__Task requirements__:
The job is to find each line in the entries holding the string "behaviour" and copy that line.

__Exercise data__:
__________
Lemma violations_sweep_from (pre suf : list Z) (c : tally) :
  fold_left
    (fun c i =>
       violations_row (pre ++ suf) border_low border_high i
         (range (i + 1) (length (pre ++ suf))) c)
    (seq (length pre) (length suf - 1)) c
  = violations_sweep_values border_low border_high suf c.
Proof.
  revert pre c. induction suf as [|x suf IH]; intros pre c.
  - reflexivity.
  - destruct suf as [|y suf].
    + reflexivity.
    + replace (length (x :: y :: suf) - 1)%nat with (S (length (y :: suf) - 1))
        by (simpl; lia).
      cbn [seq fold_left violations_sweep_values].
      rewrite violations_row_by_values, map_nth_range.
      rewrite app_nth2 by lia. rewrite Nat.sub_diag. cbn [nth].
      replace (skipn (length pre + 1) (pre ++ x :: y :: suf)) with (y :: suf).
      2:{ rewrite skipn_app, skipn_all2 by lia.
          replace (length pre + 1 - length pre)%nat with 1%nat by lia.
          reflexivity. }
      specialize (IH (pre ++ [x])).
      replace (length (pre ++ [x])) with (S (length pre)) in IH
        by (rewrite length_app; simpl; lia).
      rewrite <- app_assoc in IH. apply IH.
Qed.

Lemma violations_sweep_by_values (train : list Z) :
  violations_sweep train border_low border_high
  = violations_sweep_values border_low border_high train tally0.
Proof.
  unfold violations_sweep, range. rewrite Nat.sub_0_r.
  apply (violations_sweep_from [] train).
Qed.

Lemma violation_class_beyond (x : Z) (ys : list Z) :
  Forall (fun y => border_high < y - x) ys ->
  tally_sum (map (fun y => violation_class border_low border_high (y - x)) ys)
  = tally0.
Proof.
  intros H. apply tally_sum_zero.
  eapply Forall_impl; [|exact H]. cbv beta. intros y Hy.
  unfold violation_class.
  destruct (Z.gtb_spec (y - x) border_high); [reflexivity|lia].
Qed.

(** On an ascending row, leaving at the first distance beyond
    [border_high] loses no pair. *)
Lemma violations_row_values_all (x : Z) (ys : list Z) (c : tally) :
  sample_index x -> Forall sample_index ys -> StronglySorted Z.le ys ->
  violations_row_values border_low border_high x ys c
  = tally_add c
      (tally_sum
         (map (fun y => violation_class border_low border_high (y - x)) ys)).
Proof.
  intros Hx Hys Hsorted. revert c.
  induction Hsorted as [|y ys Hs IH Hle]; intros c.
  - simpl. now rewrite tally_add_0_r.
  - inversion Hys as [|? ? Hy Hys']; subst.
    cbn [violations_row_values map tally_sum fold_right].
    rewrite int64_sub_exact by assumption.
    fold (tally_sum
            (map (fun y => violation_class border_low border_high (y - x)) ys)).
    unfold violation_class at 1.
    destruct (Z.gtb_spec (y - x) border_high) as [Hgt|Hle'].
    + rewrite violation_class_beyond.
      * tally_solve.
      * eapply Forall_impl; [|exact Hle]. cbv beta. intros; lia.
    + destruct (Z.eqb_spec (y - x) border_high).
      * rewrite IH by assumption. tally_solve.
      * destruct (Z.eqb_spec (y - x) border_low);
          rewrite IH by assumption; tally_solve.
Qed.
(** * mini-python: lexer, runtime object model and statement evaluator

    A shallow embedding of the interpreter's C++ sources:

    - [token_type], [parse]: lexer.h / lexer.cpp (tokens, [Lexer::NextToken]
      and its helpers);
    - [ast], [runtime]: runtime.h / runtime.cpp / statement.h / statement.cpp
      (the object model, [ClassInstance::Call], the comparison functions and
      every [Execute] method).

    Modelling conventions.

    - The input stream is the string of bytes not yet read; every read at the
      end of the stream yields EOF and leaves the stream exhausted.
    - [int] is the 32-bit signed integer of the usual targets.  Overflowing
      signed arithmetic and dereferencing a null pointer have no defined
      behaviour in C++; both are an explicit outcome ([UB]) of the model.
    - An [ObjectHolder] is [option Object]; [None] is the empty holder.
      Class instances live in a store indexed by address, so that aliasing
      through [self], variables and fields is shared state and the pointer
      comparison of [ClassInstance::Call] is a comparison of addresses.
      Objects of the other kinds are immutable and are held by value.  The
      reference counts of [std::shared_ptr] are not modelled: an instance
      stays in the store once allocated, an address being the name of an
      instance and never used again.
    - Where the code reads an object through a raw pointer after the holder
      it took the pointer from is destroyed (the operands of [Sub], [Mult]
      and [Div]), the owner of the object is told from the node that
      returned the holder: the read has no defined behaviour when only
      that holder owned the object.  Where holders as values cannot tell,
      and where the outcome rests on the order in which the compiler
      evaluates the arguments of a call, the outcome is [Undetermined]: the
      model then says nothing of the program.
    - Method bodies can recurse, so [Execute] takes a fuel argument; every
      evaluation step of the source is an equation between
      [Execute (S n)] and [Execute n] on the sub-statements. *)

From Stdlib Require Import ZArith Ascii String.
From stdpp Require Import base option list strings gmap pretty.

Local Open Scope Z_scope.

(** ** Outcomes of a computation that may throw *)

Inductive Exception : Type :=
| LexerError (what : string)       (* parse::LexerError *)
| runtime_error (what : string)    (* std::runtime_error *)
| out_of_range (what : string)     (* std::out_of_range: stoi, map::at *)
| invalid_argument (what : string) (* std::invalid_argument: stoi *)
| bad_alloc   (* std::bad_alloc, or std::length_error: a std::string that
                 is appended to without end can grow no more *).

Inductive Outcome (A : Type) : Type :=
| Ok (a : A)
| Throw (e : Exception)
| UB        (* no defined behaviour: null dereference, signed overflow,
               a read of a destroyed object *)
| Diverge   (* the source loops forever, or the fuel of the model ran out *)
| Undetermined
            (* the model of values does not settle the outcome: it rests on
               which holders own an object, or on the order in which the
               compiler evaluates the arguments of a call *).

Arguments Ok {A} a.
Arguments Throw {A} e.
Arguments UB {A}.
Arguments Diverge {A}.
Arguments Undetermined {A}.

#[global] Instance Outcome_ret : MRet Outcome := @Ok.

#[global] Instance Outcome_bind : MBind Outcome := fun A B k m =>
  match m with
  | Ok a => k a
  | Throw e => Throw e
  | UB => UB
  | Diverge => Diverge
  | Undetermined => Undetermined
  end.

#[global] Instance Exception_eq_dec : EqDecision Exception.
Proof. solve_decision. Defined.

Definition raises {A} (m : Outcome A) : Prop := exists e, m = Throw e.

(** [int]: 32-bit two's complement. *)
Definition INT_MIN : Z := - 2 ^ 31.
Definition INT_MAX : Z := 2 ^ 31 - 1.
Definition in_int (z : Z) : bool := (INT_MIN <=? z) && (z <=? INT_MAX).

(** ** Tokens (lexer.h, namespace parse::token_type) *)

Module token_type.
Inductive Token : Type :=
| Number (value : Z)
| Id (value : string)
| Char (value : ascii)
| String (value : string)
| Class | Return | If | Else | Def | Newline | Print | Indent | Dedent
| And | Or | Not | Eq | NotEq | LessOrEq | GreaterOrEq
| None | True | False | Eof.
End token_type.

Abbreviation Token := token_type.Token.

#[global] Instance Token_eq_dec : EqDecision Token.
Proof. solve_decision. Defined.

(** ** The lexer (lexer.cpp, namespace parse) *)

Module parse.

(** <cctype> in the "C" locale. *)
Definition isdigit (c : ascii) : bool :=
  let n := nat_of_ascii c in ((48 <=? n) && (n <=? 57))%nat.
Definition isalpha (c : ascii) : bool :=
  let n := nat_of_ascii c in
  (((65 <=? n) && (n <=? 90)) || ((97 <=? n) && (n <=? 122)))%nat.

Definition keyword_to_token : gmap string Token :=
  list_to_map
    [ ("class", token_type.Class); ("return", token_type.Return);
      ("if", token_type.If); ("else", token_type.Else);
      ("def", token_type.Def); ("print", token_type.Print);
      ("and", token_type.And); ("or", token_type.Or);
      ("not", token_type.Not); ("None", token_type.None);
      ("True", token_type.True); ("False", token_type.False) ]%string.

Definition comparison_symbols : list ascii :=
  ["="; "!"; "<"; ">"]%char.
Definition special_symbols : list ascii :=
  ["."; ","; ":"; "+"; "-"; "*"; "/"; "("; ")"; "="; "<"; ">"]%char.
__________
__Answer to this exercise__:
      behaviour in C++; both are an explicit outcome ([UB]) of the model.
      returned the holder: the read has no defined behaviour when only
| UB        (* no defined behaviour: null dereference, signed overflow,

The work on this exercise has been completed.